Lattice gas model in random medium and open boundaries: hydrodynamic and relaxation to the steady state

TL;DR

This paper studies a lattice gas model with exclusion interactions in a random medium and open boundaries, demonstrating convergence of the empirical density to solutions of nonlinear parabolic and stationary transport equations in dimensions d ≥ 3.

Contribution

It establishes the almost sure convergence of the empirical density field to hydrodynamic limits in a random environment with boundary reservoirs, including the stationary state.

Findings

Convergence to nonlinear parabolic PDE in the hydrodynamic limit.

Almost sure convergence to stationary transport equation.

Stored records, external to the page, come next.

Definition net_rx_to_ctrl_msg (junk : Z) (tmp_net_rx : net_rxtx) (m : ctrl_msg) : ctrl_msg :=
  let p := bytes_from_wire junk (net_data tmp_net_rx) in
  m <| mtype := get_range p 7 0 |>
    <| req_cline_nodeID := get_range p 15 8 |>
    <| req_cline_appThreadID := get_range p 23 16 |>
    <| req_cline_addr := get_range p 87 24 |>
    <| req_cline_index := get_range p 119 88 |>
    <| cline_tag := get_range p 183 120 |>
    <| agent_cline_nodeID := get_range p 191 184 |>
    <| agent_cline_addr := get_range p 255 192 |>
    <| dir_gblock_addr := get_range p 319 256 |>
    <| dir_gblock_index := get_range p 351 320 |>
    <| dir_gblock_bitmap := take_bitmap 352 p |>
    <| dir_gblock_nodeID := get_range p 423 416 |>
    <| data_msg_length := get_range p 439 424 |>.

Definition h2c_data_to_data_msg (d : h2c_data) : data_msg :=
  mk_data_msg (h2c_dat d) ones64 (h2c_last d).

(** ** Host formats *)

(** Returns the message (its [general_c2h_owner] is set) and the beat. *)
Definition ctrl_msg_to_c2h_data (m : ctrl_msg) (c : c2h_data) (tmp_qid : Z)
    : ctrl_msg * c2h_data :=
  let m := m <| general_c2h_owner := 1 |> in
  let p := set_range 512 (c2h_dat c) 7 0 (mtype m) in
  let p := set_range 512 p 15 8 (req_cline_nodeID m) in
  let p := set_range 512 p 23 16 (req_cline_appThreadID m) in
  let p := set_range 512 p 87 24 (req_cline_addr m) in
  let p := set_range 512 p 119 88 (req_cline_index m) in
  let p := set_range 512 p 183 120 (cline_tag m) in
  let p := set_range 512 p 191 184 (agent_cline_nodeID m) in
  let p := set_range 512 p 255 192 (agent_cline_addr m) in
  let p := set_range 512 p 319 256 (dir_gblock_addr m) in
  let p := set_range 512 p 351 320 (dir_gblock_index m) in
  let p := put_bitmap 352 p (dir_gblock_bitmap m) in
  let p := set_range 512 p 423 416 (dir_gblock_nodeID m) in
  let p := set_range 512 p 431 424 (general_c2h_owner m) in
  (m, c <| c2h_dat := p |> <| c2h_last := 1 |> <| c2h_ctrl_qid := wrap 11 tmp_qid |>).

Definition h2c_w_to_ctrl_msg (w : h2c_w) (m : ctrl_msg) : ctrl_msg :=
  let p := h2c_wdata w in
  m <| mtype := get_range p 7 0 |>
    <| req_cline_nodeID := get_range p 15 8 |>
    <| req_cline_appThreadID := get_range p 23 16 |>
    <| req_cline_addr := get_range p 87 24 |>
    <| req_cline_index := get_range p 119 88 |>
    <| cline_tag := get_range p 183 120 |>
    <| agent_cline_nodeID := get_range p 191 184 |>
    <| agent_cline_addr := get_range p 255 192 |>
    <| dir_gblock_addr := get_range p 319 256 |>
    <| dir_gblock_index := get_range p 351 320 |>
    <| dir_gblock_bitmap := take_bitmap 352 p |>
    <| dir_gblock_nodeID := get_range p 423 416 |>
    <| init_state := get_range p 439 432 |>
    <| init_mac := get_range p 487 440 |>.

Diffusion matrix determined by the statistical properties of the random field.

Abstract

We consider a lattice gas interacting by the exclusion rule in the presence of a random field given by i.i.d. bounded random variables in a bounded domain in contact with particles reservoir at different densities. We show, in dimensions $d \ge 3$, that the rescaled empirical density field almost surely, with respect to the random field, converges to the unique weak solution of a non linear parabolic equation having the diffusion matrix determined by the statistical properties of the external random field and boundary conditions determined by the density of the reservoir. Further we show that the rescaled empirical density field, in the stationary regime, almost surely with respect to the random field, converges to the solution of the associated stationary transport equation.